◆ Entries shown:

Lemma accept_legal P i now r again idle leaves logs a chan :
  process_ok P -> legal_pstep P (PAccept i now r again idle leaves logs a chan) ->
  legal_step (world P) (WDispatch (base (world P)) (accepted_input i r a chan) now).
Proof.
  intros Pok ((p & ps & c & n & Hact & Hc & Hr & _) & Hb & (Hnew & _ & _ & Hwatch) & Ha & Hch).
  pose proof Pok as [I _ _]. split; [done|]. split.
  - intros b o Ho Hl Hh. rewrite Hact in Hh. injection Hh as ->.
    destruct (oo_chan _ _ _ (wi_objs _ _ I _ _ Ho)) as (d & Hd & _ & Hrd & _).
    rewrite Hl, Hc in Hd. congruence.
  - intros fd a' chan' He. unfold accepted_input, given in He. simpl in He.
    destruct r as [fd'|?]; [|done]. destruct (0 <? fd'); [|done]. simpl in He. simplify_eq.
    apply process_fresh; [done|by destruct Hnew|by apply Hwatch|done..].
Qed.

Lemma accept_fds P i now r again idle leaves logs a chan :
  process_ok P -> legal_pstep P (PAccept i now r again idle leaves logs a chan) ->
  wp world_fault
    (fun w => fds_ok (owners w) (Acceptor.idleFd_ (acc P)) (plus_fd r (Acceptor.fds (acc P))))
    (exec (world P) (WDispatch (base (world P)) (accepted_input i r a chan) now)).
Proof.
  intros Pok Hl. pose proof (accept_legal P i now r again idle leaves logs a chan Pok Hl) as Hl'.
  destruct Hl as ((p & ps & c & n & Hact & Hc & Hr & Hrd & Ht) & Hb & (Hnew & _) & Ha & Hch).
  pose proof Pok as [I O _]. destruct (given r) as [fd|] eqn:Hg.
  - assert (r = Accepted fd /\ 0 < fd) as [-> Hpos].
    { unfold given in Hg. destruct r as [fd'|?]; [|done].
      destruct (Z.ltb_spec 0 fd'); [|done]. by simplify_eq. }
    assert (in_accept (accepted_input i (Accepted fd) a chan) = Some (fd, a, chan)) as Hi
      by (unfold accepted_input; simpl in *; by rewrite Hg).
    eapply wp_mono; [eapply accept_owners; try done; by apply Hl'|].
    intros w' (conn & Hconn & ->). apply fds_ok_add; try done; [by destruct Hnew|].
    unfold owners. by rewrite lookup_fmap, Ha.
  - eapply wp_any; [by apply exec_faults|apply step_owners; simpl; by rewrite Hg|].
    intros w ->. destruct r as [fd|?]; [|done]. simpl in *.
    assert (fd = 0) as -> by (destruct (Z.ltb_spec 0 fd); [done|lia]). by apply fds_ok_zero.
Qed.
(** * Venue-booking approval workflow: storage and route handlers

    A shallow embedding of the booking core of the dashboard
    ([shared/schema.ts], [server/persistent-storage.ts], [server/storage.ts],
    [server/routes.ts]) and the properties of its availability check, its
    status transitions and its history ledger.

    Conventions.
    - A JS [Date] is its epoch time in milliseconds ([getTime]); the process
      time zone is UTC, so [toDateString] depends on the day number only.
    - Optional / nullable fields are [option]; [None] is an absent key.
    - Strings are compared as JS compares them ([<=] on strings is
      lexicographic on code units; all time-of-day strings are ASCII).
    - [Math.random] and [new Date()] are oracles of the environment. *)

From stdpp Require Import base option list strings.
From Stdlib Require Import ZArith Lia String Ascii Sorted.

Local Open Scope string_scope.
Local Open Scope Z_scope.

(** ** shared/schema.ts *)

Inductive UserRole := user | group_director | secretary | it_team.

Inductive MeetingType := offline | online | miscellaneous.

Inductive BookingStatus :=
  | submitted | gd_approved | gd_rejected
  | secretary_approved | secretary_rejected
  | it_setup_complete | completed | cancelled.

#[global] Instance UserRole_eq_dec : EqDecision UserRole.
Proof. solve_decision. Defined.

#[global] Instance BookingStatus_eq_dec : EqDecision BookingStatus.
Proof. solve_decision. Defined.

#[global] Instance MeetingType_eq_dec : EqDecision MeetingType.
Proof. solve_decision. Defined.
Definition txt (s : string) : text :=
  map (fun a => Z.of_N (Ascii.N_of_ascii a)) (String.list_ascii_of_string s).

(** The string with the given bytes. *)
Definition untxt (s : text) : string :=
  String.string_of_list_ascii (map (fun c => Ascii.ascii_of_N (Z.to_N c)) s).

(** ASCII character classes ([u8::is_ascii_digit] and the like). *)
Definition is_ascii_digit (c : Z) : bool := (48 <=? c)%Z && (c <=? 57)%Z.
Definition is_ascii_uppercase (c : Z) : bool := (65 <=? c)%Z && (c <=? 90)%Z.
Definition is_ascii_lowercase (c : Z) : bool := (97 <=? c)%Z && (c <=? 122)%Z.
Definition is_ascii_alphabetic (c : Z) : bool := is_ascii_uppercase c || is_ascii_lowercase c.
Definition is_ascii_alphanumeric (c : Z) : bool := is_ascii_alphabetic c || is_ascii_digit c.
Definition is_ascii_control (c : Z) : bool := ((0 <=? c)%Z && (c <=? 31)%Z) || (c =? 127)%Z.

Definition to_ascii_uppercase (c : Z) : Z := if is_ascii_lowercase c then (c - 32)%Z else c.
Definition to_ascii_lowercase (c : Z) : Z := if is_ascii_uppercase c then (c + 32)%Z else c.

(** [str::eq_ignore_ascii_case]. *)
Definition eq_ignore_ascii_case (a b : text) : bool :=
  bool_decide (map to_ascii_lowercase a = map to_ascii_lowercase b).

(** [char::is_whitespace]: the Unicode [White_Space] property, on scalar values. *)
Definition is_whitespace (c : Z) : bool :=
  ((9 <=? c) && (c <=? 13))%Z || (c =? 32)%Z || (c =? 133)%Z || (c =? 160)%Z ||
  (c =? 5760)%Z || ((8192 <=? c) && (c <=? 8202))%Z || (c =? 8232)%Z || (c =? 8233)%Z ||
  (c =? 8239)%Z || (c =? 8287)%Z || (c =? 12288)%Z.

(** The same property on UTF-8 bytes: the number of bytes of the whitespace
    character that starts the text, 0 when none does. *)
Definition whitespace_prefix (s : text) : nat :=
  match s with
  | c1 :: rest =>
    if ((9 <=? c1) && (c1 <=? 13))%Z || (c1 =? 32)%Z then 1
    else match rest with
    | c2 :: rest2 =>
      if (c1 =? 194)%Z && ((c2 =? 133)%Z || (c2 =? 160)%Z) then 2
      else match rest2 with
      | c3 :: _ =>
        if ((c1 =? 225) && (c2 =? 154) && (c3 =? 128))%Z ||
           ((c1 =? 226) && (c2 =? 128) && (((128 <=? c3) && (c3 <=? 138)) || (c3 =? 168) || (c3 =? 169) || (c3 =? 175)))%Z ||
           ((c1 =? 226) && (c2 =? 129) && (c3 =? 159))%Z ||
           ((c1 =? 227) && (c2 =? 128) && (c3 =? 128))%Z
        then 3 else 0
      | [] => 0
      end
    | [] => 0
    end
  | [] => 0
  end.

◆ Work instructions:
Filter the entries above and copy only the lines that hold "Instance".

◆ Task answer:
#[global] Instance UserRole_eq_dec : EqDecision UserRole.
#[global] Instance BookingStatus_eq_dec : EqDecision BookingStatus.
#[global] Instance MeetingType_eq_dec : EqDecision MeetingType.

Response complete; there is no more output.